Shaping a Humanities Academic Profile

An article by Laura.

As Year 12 students, it is rare that we know exactly what we wish to study for the next four or so years of our lives. For quite a long time, I was contemplating between multiple areas of study, however when I came across Political Studies and Government everything seemed to click rightly into place. My profile seemed almost entirely guided towards this field. What I started to notice were patterns in my CCAs choices, my A Level choice, my skills at school and all the other activities that I had been dedicating time to outside of school.

Sixth Form - the last two years of study before university - plays a key role in the personal and academic development of how we will grow to become adults. As intimidating as it may sound, the decisions we make during these last couple of years, including A Level choices and how we decide to spend our time (what CCA’s, leadership positions, out-of-school commitments etc.), all shape our future careers and life paths. Building a so-called Humanities profile, or a personal portfolio for those interested in Politics, Law, Sociology, Psychology, Geography and many more, is of critical importance especially during the last years of secondary education.

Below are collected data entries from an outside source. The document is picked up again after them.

Lemma alloc_pages_spec st F order :
  Inv st F -> 0 <= order < 2 ^ 31 ->
  (exists k p st' F', first_fit F order k p /\
     alloc_pages st order = Ok (Some p, st') /\ frame st st' /\ Inv st' F' /\
     (forall x, in_block p order x -> free_page F x) /\
     (forall x, free_page F' x <-> free_page F x /\ ~ in_block p order x)) \/
  (alloc_pages st order = Ok (None, st) /\ forall k, order <= k -> F k = []).
Proof.
  intros HI Ho. unfold alloc_pages.
  destruct (decide (order <= 16)) as [Hle|Hgt].
  - rewrite wrap_small by lia. apply alloc_loop_spec; [done|lia|lia|unfold order_fuel; lia|lia].
  - assert (forall k, order <= k -> F k = []) as Hnil.
    { intros k Hk. destruct (F k) as [|q l] eqn:E; [done|].
      pose proof (bo_order _ _ (inv_blocks _ _ HI) k q ltac:(rewrite E; left)). lia. }
    right. split; [|done]. rewrite wrap_small by lia. unfold order_fuel. cbn [alloc_loop].
    change maxOrder with 16. by rewrite (proj2 (Z.leb_gt _ _)) by lia.
Qed.

(** ** Reserving *)
Definition holds_in (F : Z -> list Z) (k x b : Z) : Prop := b ∈ F k /\ in_block b k x.

Lemma reserve_split_spec fuel st F l1 l x i :
  rep st F -> blocks_ok (nr_pages st) F -> 0 < i <= 16 -> F i = l1 ++ l ->
  (forall b, b ∈ l1 -> b + 2 ^ i <= x) -> (length l < fuel)%nat ->
  (exists b st', holds_in F i x b /\ reserve_split fuel st (head l) x i = Ok st' /\
     frame st st' /\ rep st' (split_blocks F b i)) \/
  ((forall b, ~ holds_in F i x b) /\ reserve_split fuel st (head l) x i = Ok st).
Proof.
  revert fuel l1. induction l as [|b l IH]; intros fuel l1 HR HB Hi HF Hl1 Hf;
    (destruct fuel as [|fuel]; [simpl in Hf; lia|]); simpl.
  { right. split; [|done]. intros b [Hb Hx]. rewrite HF, app_nil_r in Hb.
    specialize (Hl1 b Hb). unfold in_block in Hx. lia. }
  assert (b ∈ F i) as Hb by (rewrite HF; set_solver).
  assert (forall b', b' ∈ l -> b < b') as Hgt.
  { pose proof (rep_sorted _ _ HR i) as Hs. rewrite HF in Hs.
    apply StronglySorted_app_inv in Hs as (_ & Hs & _).
    apply StronglySorted_inv in Hs as [_ Hs]. by rewrite Forall_forall in Hs. }
  unfold GetSize. rewrite Z.shiftl_mul_pow2, Z.mul_1_l by lia.
  destruct (Z.leb_spec b x) as [Hbx|Hbx].
  2:{ right. split; [|done]. intros b' [Hb' Hx]. unfold in_block in Hx. rewrite HF in Hb'.
      apply elem_of_app in Hb' as [Hb'|[->|Hb']%elem_of_cons].
      - specialize (Hl1 _ Hb'). lia.
      - lia.
      - specialize (Hgt _ Hb'). lia. }
  destruct (Z.ltb_spec x (2 ^ i + b)) as [Hin|Hout].
  { left. destruct (split_block_spec st F (SLocal (Some b)) b i HR HB Hb) as (st1 & E & Hf1 & HR1);
      [lia|done|].
    exists b, st1. split; [split; [done|unfold in_block; lia]|]. by rewrite E. }
  rewrite (next_of st F i l1 l b HR HF). cbn [mbind outcome_bind].
  apply (IH fuel (l1 ++ [b])); try done.
  - by rewrite <- app_assoc.
  - intros b' [Hb'|Hb']%elem_of_app; [by apply Hl1|].
    apply list_elem_of_singleton in Hb' as ->. lia.
  - simpl in Hf. lia.
Qed.
(* ===== verification/Time.v ===== *)
(** * infos/util/time.h, the time of day of infos/kernel/kernel.cpp, and
      infos/drivers/timer/rtc.cpp

    Durations and time points are unsigned 64-bit tick counts.  The kernel
    counts the nanoseconds since its time of day was last advanced and adds a
    second for each 10^9 of them. *)
From S2P Require Import Prelude.

(** ** time.h *)
Record Duration := { _val : Z }.

Module Dur.
Definition add_assign (d amt : Duration) : Duration := {| _val := u64 (_val d + _val amt) |}.
Definition sub_assign (d amt : Duration) : Duration := {| _val := u64 (_val d - _val amt) |}.
Definition add (l r : Duration) : Duration := {| _val := u64 (_val l + _val r) |}.
(** [operator-] subtracts the left operand from the right one. *)
Definition sub (l r : Duration) : Duration := {| _val := u64 (_val r - _val l) |}.
Definition lt (l r : Duration) : bool := _val l <? _val r.
Definition gt (l r : Duration) : bool := _val r <? _val l.
Definition count (d : Duration) : Z := _val d.
End Dur.

(** A [TimepointImpl<>]: the nanoseconds since the epoch. *)
Record Timepoint := { since_epoch : Duration }.

Module Tp.
Definition add_assign (t : Timepoint) (amt : Duration) : Timepoint :=
  {| since_epoch := Dur.add_assign (since_epoch t) amt |}.
(** [operator-] hands its operands to the one of durations in reverse. *)
Definition sub (lhs rhs : Timepoint) : Duration := Dur.sub (since_epoch rhs) (since_epoch lhs).
Definition lt (l r : Timepoint) : bool := _val (since_epoch l) <? _val (since_epoch r).
End Tp.

(** [DurationCastImpl<Ratio, REP>::DoCast] for a ratio [num / den]. *)
Definition DoCast (num den v : Z) : Z := u64 (u64 (v * num) / den).

Record TimeOfDay := {
  hours : Z; minutes : Z; seconds : Z;
  day : Z; month : Z; year : Z
}.

(** ** rtc.h *)
Record RTCTimePoint := {
  tp_seconds : Z; tp_minutes : Z; tp_hours : Z;
  tp_day_of_month : Z; tp_month : Z; tp_year : Z
}.

(** ** kernel.cpp *)
Record KernelTime := {
  _runtime : Timepoint;
  _tod : TimeOfDay;
  _ticks_since_last_tod_update : Duration
}.

Definition nanoseconds (n : Z) : Duration := {| _val := n |}.
Definition second_ns : Duration := nanoseconds 1000000000.

(** The fields are [unsigned short]. *)
Definition increment_tod (t : TimeOfDay) : TimeOfDay :=
  let s := u16 (seconds t + 1) in
  if 59 <? s then
    let m := u16 (minutes t + 1) in
    if 59 <? m then
      let h := u16 (hours t + 1) in
      if 23 <? h then
        {| hours := 0; minutes := 0; seconds := 0; day := day t; month := month t; year := year t |}
      else
        {| hours := h; minutes := 0; seconds := 0; day := day t; month := month t; year := year t |}
    else
      {| hours := hours t; minutes := m; seconds := 0; day := day t; month := month t; year := year t |}
  else
    {| hours := hours t; minutes := minutes t; seconds := s;
       day := day t; month := month t; year := year t |}.

(** The [while] loop of [update_runtime]. *)
Fixpoint advance_tod (fuel : nat) (ticks : Duration) (t : TimeOfDay)
  : outcome (Duration * TimeOfDay) :=
  match fuel with
  | O => Fault OutOfFuel
  | S fuel =>
      if Dur.gt ticks second_ns
      then advance_tod fuel (Dur.sub_assign ticks second_ns) (increment_tod t)
      else Ok (ticks, t)
  end.

Definition update_runtime (k : KernelTime) (ticks : Duration) : outcome KernelTime :=
  let runtime := Tp.add_assign (_runtime k) ticks in
  let t := Dur.add_assign (_ticks_since_last_tod_update k) ticks in
  '(t, tod) ← advance_tod (S (Z.to_nat (_val t / 1000000000))) t (_tod k);
  Ok {| _runtime := runtime; _tod := tod; _ticks_since_last_tod_update := t |}.

(** [rtc] is the time point the first RTC device returns, if there is one. *)
Definition resync_tod (k : KernelTime) (rtc : option RTCTimePoint) : KernelTime :=
  let ticks := nanoseconds 0 in
  match rtc with
  | None => {| _runtime := _runtime k; _tod := _tod k; _ticks_since_last_tod_update := ticks |}
  | Some tp =>
      {| _runtime := _runtime k;
         _tod := {| hours := tp_hours tp; minutes := tp_minutes tp; seconds := tp_seconds tp;
                    day := tp_day_of_month tp; month := tp_month tp; year := tp_year tp |};
         _ticks_since_last_tod_update := ticks |}
  end.

Definition initialise_tod (k : KernelTime) (rtc : option RTCTimePoint) : KernelTime :=
  resync_tod
    {| _runtime := _runtime k;
       _tod := {| hours := 0; minutes := 0; seconds := 0; day := 1; month := 1; year := 1970 |};
       _ticks_since_last_tod_update := _ticks_since_last_tod_update k |} rtc.

(** ** rtc.cpp: the RTC as a file *)

(** The six [unsigned short]s of [userspace_tod_buffer], in order. *)
Definition sizeof_userspace_tod_buffer : Z := 12.

Definition tod_buffer (tp : RTCTimePoint) : list Z :=
  [tp_seconds tp; tp_minutes tp; tp_hours tp; tp_day_of_month tp; tp_month tp; tp_year tp].

(** The bytes returned, and what the buffer receives. *)
Definition rtc_read (tp : RTCTimePoint) (size : Z) : Z * option (list Z) :=
  if size <? sizeof_userspace_tod_buffer then (0, None)
  else (sizeof_userspace_tod_buffer, Some (tod_buffer tp)).

Definition rtc_pread (tp : RTCTimePoint) (size off : Z) : Z * option (list Z) :=
  if size <? sizeof_userspace_tod_buffer then (0, None)
  else if negb (off =? 0) then (0, None)
  else (sizeof_userspace_tod_buffer, Some (tod_buffer tp)).

(** ** Properties *)
Definition valid_tod (t : TimeOfDay) : Prop :=
  0 <= hours t < 24 /\ 0 <= minutes t < 60 /\ 0 <= seconds t < 60.

Definition second_of_day (t : TimeOfDay) : Z := hours t * 3600 + minutes t * 60 + seconds t.
Definition same_date (t t' : TimeOfDay) : Prop :=
  day t' = day t /\ month t' = month t /\ year t' = year t.

Lemma increment_tod_spec t :
  valid_tod t ->
  valid_tod (increment_tod t) /\ same_date t (increment_tod t) /\
  second_of_day (increment_tod t) = (second_of_day t + 1) mod 86400.
Proof.
  intros (Hh & Hm & Hs). unfold increment_tod, valid_tod, same_date, second_of_day.
  rewrite !wrap_small by (change (2 ^ 16) with 65536; lia).
  destruct (Z.ltb_spec 59 (seconds t + 1)); [|cbn; rewrite Z.mod_small; lia].
  destruct (Z.ltb_spec 59 (minutes t + 1)); [|cbn; rewrite Z.mod_small; lia].
  destruct (Z.ltb_spec 23 (hours t + 1)); cbn; [|rewrite Z.mod_small; lia].
  replace (_ + 1) with 86400 by lia. rewrite Z.mod_same by lia. lia.
Qed.

Lemma advance_tod_spec fuel d t :
  valid_tod t -> 0 <= _val d < 2 ^ 64 -> _val d / 1000000000 < Z.of_nat fuel ->
  exists n d' t', advance_tod fuel d t = Ok (d', t') /\ 0 <= n /\
    _val d = _val d' + n * 1000000000 /\ 0 <= _val d' <= 1000000000 /\
    valid_tod t' /\ same_date t t' /\ second_of_day t' = (second_of_day t + n) mod 86400.
Proof.
  revert d t. induction fuel as [|fuel IH]; intros d t Ht Hd Hf.
  { pose proof (Z.div_pos (_val d) 1000000000). lia. }
  cbn [advance_tod]. unfold Dur.gt. change (_val second_ns) with 1000000000.
  destruct (Z.ltb_spec 1000000000 (_val d)) as [Hgt|Hle].
  - destruct (increment_tod_spec t Ht) as (Ht1 & Hd1 & Hs1).
    assert (_val (Dur.sub_assign d second_ns) = _val d - 1000000000) as Ev.
    { cbn. apply wrap_small. lia. }
    destruct (IH (Dur.sub_assign d second_ns) (increment_tod t) Ht1)
      as (n & d' & t' & E & Hn & Hv & Hr & Ht' & Hd' & Hs'); rewrite ?Ev in *.
    + lia.
    + replace (_val d - 1000000000) with (_val d + -1 * 1000000000) by lia.
      rewrite Z.div_add by lia. lia.
    + exists (n + 1), d', t'. split; [done|]. do 2 (split; [lia|]). do 2 (split; [done|]).
      unfold same_date in *. split; [intuition congruence|].
      rewrite Hs', Hs1, Zplus_mod_idemp_l. f_equal. lia.
  - exists 0, d, t. unfold same_date. split_and!; try done; try lia.
    destruct Ht as (? & ? & ?). unfold second_of_day. rewrite Z.mod_small; lia.
Qed.

(** [update_runtime] loses no time.  From a valid time of day, advancing
    the runtime by any number of ticks returns; the time of day stays valid,
    the date is kept (it is never advanced), and the seconds added together
    with the ticks carried over are exactly the ticks that passed. *)
Lemma update_runtime_conserves k ticks :
  valid_tod (_tod k) ->
  0 <= _val (_ticks_since_last_tod_update k) -> 0 <= _val ticks ->
  _val (_ticks_since_last_tod_update k) + _val ticks < 2 ^ 64 ->
  exists n k', update_runtime k ticks = Ok k' /\ 0 <= n /\
    _val (_ticks_since_last_tod_update k) + _val ticks =
      n * 1000000000 + _val (_ticks_since_last_tod_update k') /\
    0 <= _val (_ticks_since_last_tod_update k') <= 1000000000 /\
    valid_tod (_tod k') /\ same_date (_tod k) (_tod k') /\
    second_of_day (_tod k') = (second_of_day (_tod k) + n) mod 86400 /\
    _runtime k' = Tp.add_assign (_runtime k) ticks.
Proof.
  intros Ht H0 H1 H2. unfold update_runtime. set (d := Dur.add_assign _ _).
  assert (_val d = _val (_ticks_since_last_tod_update k) + _val ticks) as Ed by (apply wrap_small; lia).
  pose proof (Z.div_pos (_val d) 1000000000).
  destruct (advance_tod_spec (S (Z.to_nat (_val d / 1000000000))) d (_tod k) Ht)
    as (n & d' & t' & E & Hn & Hv & Hr & Ht' & Hd' & Hs'); [lia|lia|].
  rewrite E. exists n. eexists. split; [done|]. cbn [_ticks_since_last_tod_update _tod _runtime].
  split_and!; try done; lia.
Qed.

Definition midnight_minus_one : KernelTime := {|
  _runtime := {| since_epoch := nanoseconds 5 |};
  _tod := {| hours := 23; minutes := 59; seconds := 59; day := 31; month := 12; year := 1999 |};
  _ticks_since_last_tod_update := nanoseconds 7
|}.

Lemma update_runtime_conserves_witness :
  exists k', update_runtime midnight_minus_one (nanoseconds 2500000000) = Ok k' /\
    second_of_day (_tod k') = 1.
Proof.
  destruct (update_runtime_conserves midnight_minus_one (nanoseconds 2500000000))
    as (n & k' & E & Hn & Hv & Hr & _ & _ & Hs & _); [repeat split; cbn; lia|cbn; lia|cbn; lia|cbn; lia|].
  exists k'. split; [done|]. rewrite Hs. cbn in Hv. assert (n = 2) as -> by lia. reflexivity.
Defined.

(** Time points subtract the right way round, durations do not. *)
Lemma timepoint_sub_spec l r :
  0 <= _val (since_epoch r) <= _val (since_epoch l) -> _val (since_epoch l) < 2 ^ 64 ->
  _val (Tp.sub l r) = _val (since_epoch l) - _val (since_epoch r).
Proof. intros. apply wrap_small. lia. Qed.

(** Duration's operator- computes right minus left: for any left operand
    larger than the right one it returns the negated difference, wrapped. *)
Lemma duration_sub_reversed l r :
  0 <= _val r < _val l -> _val l < 2 ^ 64 ->
  _val (Dur.sub l r) = 2 ^ 64 - (_val l - _val r) /\ Dur.sub l r <> Dur.sub_assign l r \/
  _val l - _val r = 2 ^ 63.
Proof.
  intros H1 H2. destruct (decide (_val l - _val r = 2 ^ 63)) as [|Hne]; [by right|left].
  assert (_val (Dur.sub l r) = 2 ^ 64 - (_val l - _val r)) as E.
  { cbn. unfold wrap. symmetry. apply (Z.mod_unique_pos _ _ (-1)); lia. }
  split; [done|]. intros Heq. rewrite Heq in E. cbn in E.
  rewrite wrap_small in E by lia. lia.
Qed.

Lemma duration_sub_reversed_witness : Dur.sub (nanoseconds 5) (nanoseconds 3) <> nanoseconds 2.
Proof.
  destruct (duration_sub_reversed (nanoseconds 5) (nanoseconds 3)) as [[_ Hne]|E];
    [cbn; lia|cbn; lia| |cbn in E; lia].
  intros H. apply Hne. rewrite H. reflexivity.
Defined.
(* ===== verification/SchedProof.v ===== *)
(** * Correctness of the scheduler

    The scheduler is proved against the laws an algorithm promises for its
    run queue, and each of the three algorithms is proved to keep them.  The
    invariant [sched_inv s xs] says that the run queue [xs] has exactly the
    runnable entities (the idle one aside), each once. *)
From S2P Require Import Prelude InfList CommonsList CommonsListProof Time Sched.

(** ** What a scheduling algorithm promises *)
Class SchedulingAlgorithmLaws (Q : Type) `{SchedulingAlgorithm Q} (queued : Q -> list Z -> Prop) := {
  law_add q xs e ie : queued q xs -> Z.of_nat (length xs) < 2 ^ 31 - 1 ->
    exists q', add_to_runqueue q e ie = Ok (q', ie) /\ queued q' (xs ++ [e]);
  law_remove q xs e ie : queued q xs -> NoDup xs ->
    exists q', remove_from_runqueue q e ie = Ok (q', ie) /\ queued q' (filter (fun y => y <> e) xs);
  law_pick q xs rt : queued q xs -> exists r q' xs', pick_next_entity q rt = Ok (r, q') /\
    queued q' xs' /\ xs' ≡ₚ xs /\ match r with None => xs = [] | Some e => e ∈ xs end
}.

Lemma UniqueIRQLock_Ok {A} ie (body : outcome A) a : body = Ok a -> UniqueIRQLock ie body = Ok (a, ie).
Proof. intros ->. by destruct ie. Qed.

Definition fifo_queued (s : FIFOScheduler) := CommonsListProof.holds (fifo_queue s).
Definition rr_queued (s : RoundRobinScheduler) := CommonsListProof.holds (rr_queue s).
Definition cfs_queued (s : CompletelyFairScheduler) (xs : list Z) : Prop :=
  InfList.holds (cfs_runqueue s) xs /\ Z.of_nat (length xs) < 2 ^ 31.

Lemma fifo_pick_spec q xs rt :
  fifo_queued q xs -> pick_next_entity q rt = Ok (head xs, q).
Proof.
  intros Hq. unfold pick_next_entity, fifo_algorithm, FIFO.pick. rewrite (Count_spec _ _ Hq).
  destruct xs as [|x xs]; [by destruct q|].
  rewrite (proj2 (Z.eqb_neq _ _)) by (cbn; lia). rewrite (Get_0_spec _ _ _ Hq). by destruct q.
Qed.

#[global] Instance fifo_laws : SchedulingAlgorithmLaws FIFOScheduler fifo_queued.
Proof.
  split.
  - intros q xs e ie Hq Hlen. destruct (AddToTail_spec _ _ e Hq Hlen) as (p & l' & E & Hl').
    eexists. cbn. unfold FIFO.add. erewrite UniqueIRQLock_Ok by (by rewrite E). cbn. done.
  - intros q xs e ie Hq _. destruct (Remove_spec _ _ e Hq) as (l' & E & Hl').
    eexists. cbn. unfold FIFO.remove. erewrite UniqueIRQLock_Ok by exact E. cbn. done.
  - intros q xs rt Hq. exists (head xs), q, xs. rewrite (fifo_pick_spec q xs rt Hq).
    split_and!; try done. destruct xs; [done|left].
Qed.

(** Picking moves the head of the round-robin queue to its end. *)
Lemma rr_pick_spec q x xs rt :
  rr_queued q (x :: xs) -> exists q', pick_next_entity q rt = Ok (Some x, q') /\ rr_queued q' (xs ++ [x]).
Proof.
  intros Hq. unfold pick_next_entity, rr_algorithm, RoundRobin.pick. rewrite (Count_spec _ _ Hq).
  rewrite (proj2 (Z.eqb_neq _ _)) by (cbn; lia).
  destruct (Skew_spec _ _ _ Hq) as (l' & E & Hl'). rewrite E. cbn. by eexists.
Qed.

#[global] Instance rr_laws : SchedulingAlgorithmLaws RoundRobinScheduler rr_queued.
Proof.
  split.
  - intros q xs e ie Hq Hlen. destruct (AddToTail_spec _ _ e Hq Hlen) as (p & l' & E & Hl').
    eexists. cbn. unfold RoundRobin.add, Enqueue. erewrite UniqueIRQLock_Ok by (by rewrite E). cbn. done.
  - intros q xs e ie Hq _. destruct (Remove_spec _ _ e Hq) as (l' & E & Hl').
    eexists. cbn. unfold RoundRobin.remove. erewrite UniqueIRQLock_Ok by exact E. cbn. done.
  - intros q xs rt Hq. destruct xs as [|x xs].
    + exists None, q, []. cbn. unfold RoundRobin.pick. rewrite (Count_spec _ _ Hq). by destruct q.
    + destruct (rr_pick_spec q x xs rt Hq) as (q' & E & Hq'). exists (Some x), q', (xs ++ [x]).
      split_and!; try done; [by rewrite Permutation_app_comm|left].
Qed.

(** The CFS loop finds the first entity of least run time. *)
Lemma min_loop_spec rt es best :
  exists b, CFS.min_loop es rt (Some best) (rt best) = Some b /\ b ∈ best :: es /\
    forall e, e ∈ best :: es -> rt b <= rt e.
Proof.
  revert best. induction es as [|e es IH]; intros best; simpl.
  - exists best. split_and!; [done|left|]. intros e ->%list_elem_of_singleton. lia.
  - destruct (Z.ltb_spec (rt e) (rt best)).
    + destruct (IH e) as (b & E & Hb & Hmin). exists b. split_and!; [done|set_solver|].
      assert (rt b <= rt e) by (apply Hmin; left).
      intros x [->|Hx]%elem_of_cons; [lia|by apply Hmin].
    + destruct (IH best) as (b & E & Hb & Hmin). exists b. split_and!; [done|set_solver|].
      assert (rt b <= rt best) by (apply Hmin; left).
      intros x [->|[->|Hx]%elem_of_cons]%elem_of_cons; [lia|lia|]. apply Hmin. by right.
Qed.

Lemma cfs_pick_spec q xs rt :
  cfs_queued q xs -> exists r, pick_next_entity q rt = Ok (r, q) /\
    match r with None => xs = [] | Some b => b ∈ xs /\ forall e, e ∈ xs -> rt b <= rt e end.
Proof.
  intros [Hq Hlen]. unfold pick_next_entity, cfs_algorithm, CFS.pick.
  rewrite (InfList.count_spec _ _ Hq), wrap_small by lia.
  destruct xs as [|x [|y xs]].
  - exists None. by destruct q.
  - exists (Some x). cbn [length]. rewrite (InfList.first_spec _ _ _ Hq). destruct q. split; [done|].
    split; [left|]. intros e ->%list_elem_of_singleton. lia.
  - rewrite !(proj2 (Z.eqb_neq _ _)) by (cbn [length]; lia).
    rewrite (InfList.elements_spec _ _ Hq). cbn -[CFS.min_loop].
    destruct (min_loop_spec rt (y :: xs) x) as (b & E & Hb & Hmin).
    change (CFS.min_loop (x :: y :: xs) rt None 0) with (CFS.min_loop (y :: xs) rt (Some x) (rt x)).
    rewrite E. exists (Some b). destruct q. done.
Qed.

Lemma remove_first_nodup (x : Z) xs :
  NoDup xs -> InfList.remove_first x xs = filter (fun y => y <> x) xs.
Proof.
  induction 1 as [|y xs Hy Hnd IH]; [done|]. simpl. rewrite filter_cons.
  destruct (decide (y = x)) as [->|Hne].
  - rewrite decide_False by tauto. symmetry. apply list_filter_all. intros z Hz ->. done.
  - rewrite decide_True by done. by rewrite IH.
Qed.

BSB opens a lot of doors in this academic domain and provides many opportunities for students that are interested in building such a profile. Debating plays a key role in these types of portfolios. If you are the type of student that wishes to improve your public speaking or oratory skills, then this is for you. Debating has shaped my critical mind as well as my perceptions of our society. It has enabled me to think outside the box, voice the unthinkable and approach any possible topic with an open mind in an attempt at weighing both sides of an argument.

Learning to advocate for the impossible.

Debate plays a key role in our day-to-day life, and if your future plans lay even at the opposite end of the spectrum (this includes Maths, Science and the Creative Arts), the skills that one person can learn through it are of vital value in anyone’s academic path. BSB has two striving teams, a senior and a junior one, both of which participate nationally and internationally throughout the year. The senior team is currently preparing for the international COBIS championship which takes place in Marbella, Spain this year, and we are all looking forward to fruitful debates as well as academically and mentally challenging arguments.

Some experiences, however, need to come from self-conducted initiatives. My passion for debating and public speaking pushed me to look further for out-of-school opportunities to explore the field I have identified as the one I will be pursuing at university. I therefore successfully applied to one of the only model NATO conferences for secondary students in Europe, BMNATO.

In contrast to the actual NATO organization, model NATO has five committees including a replica of the world-known North Atlantic Committee as well as the Crisis one. The Crisis Committee in these model conferences contained both NATO and non-NATO members in an attempt at replicating real-life crises between nations. I was selected as the delegate of The People’s Republic of China in this Crisis Committee.

The Conference itself lasted for three whole days full of extensive debate, directives and operative clauses being submitted and treaties being drawn up between nations. The main conflict we needed to solve were a series of bombardments on a global scale, all hypothetically placed in 2022, yet mirroring current events. The circumstances we were presented with were given to us on the spot in an attempt to see how well we could deal with the news as ‘representatives’ of nations from across the globe, as well as how articulately, diplomatically and accurately we could take decisions whilst maintaining our own nations’ interests and standards.

At the end of the conference, I was awarded the ‘Best Delegate Award’. Awards such as these add to the overall humanities profile that I have been building over the years and bring more weight onto my academic self. I believe that, at the end of the day, it is important to pursue the things that we are passionate about. The award would be worthless if debating and politics were not as important to me personally and academically as they currently are.

The importance of what we dedicate our time to on these last couple hundred of meters of the marathon that is secondary school cannot be quantified in an article. However, the key thing to hereby recognize, is that opportunities exist out there, in every possible area of study or personal interest. The only thing left for each and every one of us…

… is to pursue them in order to bring our dreams closer to our very own doorstep.